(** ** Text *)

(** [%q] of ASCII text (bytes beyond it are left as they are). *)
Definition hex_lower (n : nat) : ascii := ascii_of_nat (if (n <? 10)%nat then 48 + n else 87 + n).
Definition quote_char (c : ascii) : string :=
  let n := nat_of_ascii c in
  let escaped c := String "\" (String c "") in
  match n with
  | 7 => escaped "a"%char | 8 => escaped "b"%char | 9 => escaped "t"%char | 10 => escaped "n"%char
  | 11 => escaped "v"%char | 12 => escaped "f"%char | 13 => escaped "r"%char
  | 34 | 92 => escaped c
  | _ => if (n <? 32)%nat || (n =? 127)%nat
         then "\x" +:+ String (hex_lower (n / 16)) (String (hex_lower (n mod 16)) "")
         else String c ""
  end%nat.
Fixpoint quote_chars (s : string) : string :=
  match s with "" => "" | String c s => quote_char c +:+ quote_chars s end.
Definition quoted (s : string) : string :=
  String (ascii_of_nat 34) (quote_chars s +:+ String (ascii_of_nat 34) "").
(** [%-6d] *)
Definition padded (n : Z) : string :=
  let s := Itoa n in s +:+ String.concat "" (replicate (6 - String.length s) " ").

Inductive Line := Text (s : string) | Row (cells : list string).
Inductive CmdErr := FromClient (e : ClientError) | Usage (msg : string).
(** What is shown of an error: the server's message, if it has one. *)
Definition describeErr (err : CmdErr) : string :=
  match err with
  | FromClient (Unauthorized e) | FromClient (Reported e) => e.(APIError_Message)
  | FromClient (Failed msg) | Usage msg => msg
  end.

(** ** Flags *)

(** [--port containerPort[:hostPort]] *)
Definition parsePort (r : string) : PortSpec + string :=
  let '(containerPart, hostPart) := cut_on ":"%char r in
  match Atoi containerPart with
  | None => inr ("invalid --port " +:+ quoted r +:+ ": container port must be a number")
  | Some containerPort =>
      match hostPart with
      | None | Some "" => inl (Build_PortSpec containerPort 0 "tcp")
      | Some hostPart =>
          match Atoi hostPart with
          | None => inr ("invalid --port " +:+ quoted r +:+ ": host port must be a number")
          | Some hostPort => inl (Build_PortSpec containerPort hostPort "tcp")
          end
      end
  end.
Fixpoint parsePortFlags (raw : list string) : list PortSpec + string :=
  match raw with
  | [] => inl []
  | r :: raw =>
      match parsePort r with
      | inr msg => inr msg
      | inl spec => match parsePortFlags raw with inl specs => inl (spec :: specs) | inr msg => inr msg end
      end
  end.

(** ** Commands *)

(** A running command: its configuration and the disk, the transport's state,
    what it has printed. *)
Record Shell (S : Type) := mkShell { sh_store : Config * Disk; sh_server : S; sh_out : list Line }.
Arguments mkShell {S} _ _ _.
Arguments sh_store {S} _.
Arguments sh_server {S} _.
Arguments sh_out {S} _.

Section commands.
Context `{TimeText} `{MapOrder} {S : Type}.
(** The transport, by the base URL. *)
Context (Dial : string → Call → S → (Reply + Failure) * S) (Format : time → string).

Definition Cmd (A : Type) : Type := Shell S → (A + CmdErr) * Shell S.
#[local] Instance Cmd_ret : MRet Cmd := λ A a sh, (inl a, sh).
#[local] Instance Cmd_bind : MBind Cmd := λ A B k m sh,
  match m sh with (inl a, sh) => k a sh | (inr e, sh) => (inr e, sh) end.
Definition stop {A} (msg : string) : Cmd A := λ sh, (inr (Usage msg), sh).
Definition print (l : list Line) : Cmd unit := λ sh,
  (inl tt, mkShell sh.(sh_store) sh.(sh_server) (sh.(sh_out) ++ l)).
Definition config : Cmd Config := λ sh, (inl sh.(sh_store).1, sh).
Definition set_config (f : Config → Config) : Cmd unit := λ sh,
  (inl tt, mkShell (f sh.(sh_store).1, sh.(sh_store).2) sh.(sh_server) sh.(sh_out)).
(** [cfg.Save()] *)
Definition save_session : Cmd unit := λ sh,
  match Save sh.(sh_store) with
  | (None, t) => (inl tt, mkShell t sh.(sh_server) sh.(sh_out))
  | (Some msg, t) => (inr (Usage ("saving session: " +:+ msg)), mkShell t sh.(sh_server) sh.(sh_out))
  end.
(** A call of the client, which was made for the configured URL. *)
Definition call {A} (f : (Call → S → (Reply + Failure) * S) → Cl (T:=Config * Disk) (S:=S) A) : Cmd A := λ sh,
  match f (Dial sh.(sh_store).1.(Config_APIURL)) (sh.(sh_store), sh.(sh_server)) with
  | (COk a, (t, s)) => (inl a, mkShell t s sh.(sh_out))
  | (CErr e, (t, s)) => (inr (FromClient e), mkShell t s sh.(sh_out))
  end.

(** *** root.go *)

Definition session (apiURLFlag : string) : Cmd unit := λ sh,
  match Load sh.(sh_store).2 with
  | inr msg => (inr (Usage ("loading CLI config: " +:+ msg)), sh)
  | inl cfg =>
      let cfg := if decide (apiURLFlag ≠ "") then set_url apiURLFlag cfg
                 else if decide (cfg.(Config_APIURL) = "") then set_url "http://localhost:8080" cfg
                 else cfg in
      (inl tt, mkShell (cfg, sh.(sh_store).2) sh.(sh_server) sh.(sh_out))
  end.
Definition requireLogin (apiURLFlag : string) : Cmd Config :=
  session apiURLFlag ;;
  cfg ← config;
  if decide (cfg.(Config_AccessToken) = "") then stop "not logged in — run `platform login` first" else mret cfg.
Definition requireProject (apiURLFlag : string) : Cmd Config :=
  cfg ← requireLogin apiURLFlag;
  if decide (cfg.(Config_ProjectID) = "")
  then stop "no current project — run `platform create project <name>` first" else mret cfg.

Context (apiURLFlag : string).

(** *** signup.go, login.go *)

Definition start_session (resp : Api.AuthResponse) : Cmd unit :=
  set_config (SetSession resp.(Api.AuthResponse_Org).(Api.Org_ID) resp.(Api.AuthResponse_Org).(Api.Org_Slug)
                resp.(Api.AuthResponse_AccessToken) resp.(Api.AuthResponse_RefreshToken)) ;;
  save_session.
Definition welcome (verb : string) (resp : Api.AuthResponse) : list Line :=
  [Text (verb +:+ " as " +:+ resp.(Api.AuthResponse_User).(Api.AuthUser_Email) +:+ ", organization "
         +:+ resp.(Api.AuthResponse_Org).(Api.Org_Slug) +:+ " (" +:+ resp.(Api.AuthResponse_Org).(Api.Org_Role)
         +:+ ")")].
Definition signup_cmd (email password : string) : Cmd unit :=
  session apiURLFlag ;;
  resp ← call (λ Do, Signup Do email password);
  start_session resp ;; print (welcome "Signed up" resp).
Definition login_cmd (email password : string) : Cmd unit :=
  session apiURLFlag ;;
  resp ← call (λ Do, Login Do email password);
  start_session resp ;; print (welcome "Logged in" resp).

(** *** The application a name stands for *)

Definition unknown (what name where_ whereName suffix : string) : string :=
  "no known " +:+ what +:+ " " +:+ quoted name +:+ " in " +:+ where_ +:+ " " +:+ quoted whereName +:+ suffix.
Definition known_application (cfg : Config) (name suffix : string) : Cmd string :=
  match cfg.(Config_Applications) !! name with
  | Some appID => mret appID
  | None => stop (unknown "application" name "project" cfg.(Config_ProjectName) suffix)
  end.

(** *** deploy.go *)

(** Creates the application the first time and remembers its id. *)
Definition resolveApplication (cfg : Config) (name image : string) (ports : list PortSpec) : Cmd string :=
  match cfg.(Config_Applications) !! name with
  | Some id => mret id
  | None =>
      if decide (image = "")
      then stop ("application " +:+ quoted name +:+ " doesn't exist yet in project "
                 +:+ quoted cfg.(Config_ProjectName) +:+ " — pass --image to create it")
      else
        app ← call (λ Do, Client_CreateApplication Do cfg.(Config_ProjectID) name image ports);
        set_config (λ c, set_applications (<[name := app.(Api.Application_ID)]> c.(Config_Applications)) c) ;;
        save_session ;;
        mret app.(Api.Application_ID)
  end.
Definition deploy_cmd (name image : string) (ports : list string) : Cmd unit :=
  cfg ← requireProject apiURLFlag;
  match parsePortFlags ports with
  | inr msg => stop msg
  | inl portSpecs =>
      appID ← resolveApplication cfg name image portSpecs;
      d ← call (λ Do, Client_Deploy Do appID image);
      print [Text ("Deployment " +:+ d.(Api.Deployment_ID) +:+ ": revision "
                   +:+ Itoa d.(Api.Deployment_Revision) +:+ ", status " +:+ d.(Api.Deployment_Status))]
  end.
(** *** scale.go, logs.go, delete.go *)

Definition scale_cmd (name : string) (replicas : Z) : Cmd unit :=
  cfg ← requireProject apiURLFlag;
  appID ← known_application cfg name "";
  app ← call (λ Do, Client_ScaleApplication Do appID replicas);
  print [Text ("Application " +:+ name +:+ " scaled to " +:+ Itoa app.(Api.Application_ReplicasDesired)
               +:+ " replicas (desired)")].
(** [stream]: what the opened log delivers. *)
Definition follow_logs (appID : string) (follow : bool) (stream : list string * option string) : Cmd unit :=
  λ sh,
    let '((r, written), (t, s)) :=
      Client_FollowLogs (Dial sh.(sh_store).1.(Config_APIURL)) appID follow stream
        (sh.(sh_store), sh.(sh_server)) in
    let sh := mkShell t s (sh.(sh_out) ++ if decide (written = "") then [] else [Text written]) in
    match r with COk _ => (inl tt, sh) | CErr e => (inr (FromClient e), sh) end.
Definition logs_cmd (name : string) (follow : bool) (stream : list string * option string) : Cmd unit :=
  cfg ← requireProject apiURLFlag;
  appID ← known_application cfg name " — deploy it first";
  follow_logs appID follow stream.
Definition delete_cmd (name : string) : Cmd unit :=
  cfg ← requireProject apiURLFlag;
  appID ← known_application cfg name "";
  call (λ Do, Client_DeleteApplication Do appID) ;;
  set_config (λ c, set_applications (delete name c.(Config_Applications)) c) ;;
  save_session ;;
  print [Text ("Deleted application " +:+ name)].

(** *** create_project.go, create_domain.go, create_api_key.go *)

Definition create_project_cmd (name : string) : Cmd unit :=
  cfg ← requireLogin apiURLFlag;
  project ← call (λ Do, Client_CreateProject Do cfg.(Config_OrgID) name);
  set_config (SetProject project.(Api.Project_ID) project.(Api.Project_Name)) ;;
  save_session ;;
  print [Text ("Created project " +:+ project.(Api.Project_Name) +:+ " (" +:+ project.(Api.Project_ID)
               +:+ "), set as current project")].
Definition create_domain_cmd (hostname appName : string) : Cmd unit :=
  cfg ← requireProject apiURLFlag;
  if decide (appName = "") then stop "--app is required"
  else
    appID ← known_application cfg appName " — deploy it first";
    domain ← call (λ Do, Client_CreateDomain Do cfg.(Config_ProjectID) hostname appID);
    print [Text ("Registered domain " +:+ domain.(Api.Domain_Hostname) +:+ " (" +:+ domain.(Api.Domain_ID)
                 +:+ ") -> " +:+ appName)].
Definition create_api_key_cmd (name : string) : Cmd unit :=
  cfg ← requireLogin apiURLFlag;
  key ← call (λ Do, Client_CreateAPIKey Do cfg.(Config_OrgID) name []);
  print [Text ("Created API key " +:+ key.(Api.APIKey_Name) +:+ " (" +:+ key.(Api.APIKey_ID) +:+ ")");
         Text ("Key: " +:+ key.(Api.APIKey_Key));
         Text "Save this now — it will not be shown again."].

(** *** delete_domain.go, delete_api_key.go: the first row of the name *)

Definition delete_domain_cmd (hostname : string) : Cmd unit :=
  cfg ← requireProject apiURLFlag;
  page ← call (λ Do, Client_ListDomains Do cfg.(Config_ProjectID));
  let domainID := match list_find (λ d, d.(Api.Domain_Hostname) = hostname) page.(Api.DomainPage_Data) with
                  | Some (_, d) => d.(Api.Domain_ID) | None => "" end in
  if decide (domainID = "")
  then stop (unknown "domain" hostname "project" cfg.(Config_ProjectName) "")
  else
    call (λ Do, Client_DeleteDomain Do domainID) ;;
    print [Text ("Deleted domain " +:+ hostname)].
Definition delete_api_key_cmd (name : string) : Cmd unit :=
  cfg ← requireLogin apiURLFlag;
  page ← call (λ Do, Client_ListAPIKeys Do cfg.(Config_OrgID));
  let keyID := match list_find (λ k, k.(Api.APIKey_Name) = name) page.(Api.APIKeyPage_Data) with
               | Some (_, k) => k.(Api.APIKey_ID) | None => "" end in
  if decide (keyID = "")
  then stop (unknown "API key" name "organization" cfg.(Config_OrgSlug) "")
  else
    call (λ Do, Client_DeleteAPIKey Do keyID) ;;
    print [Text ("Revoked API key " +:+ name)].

Goal of the exercise
Precisely the lines between those holding "Some (_, d)" and "page ← call (λ Do, Client_ListAPIKeys", inclusive, are to be reproduced from the listing above, with nothing added.

Final answer
                  | Some (_, d) => d.(Api.Domain_ID) | None => "" end in
  if decide (domainID = "")
  then stop (unknown "domain" hostname "project" cfg.(Config_ProjectName) "")
  else
    call (λ Do, Client_DeleteDomain Do domainID) ;;
    print [Text ("Deleted domain " +:+ hostname)].
Definition delete_api_key_cmd (name : string) : Cmd unit :=
  cfg ← requireLogin apiURLFlag;
  page ← call (λ Do, Client_ListAPIKeys Do cfg.(Config_OrgID));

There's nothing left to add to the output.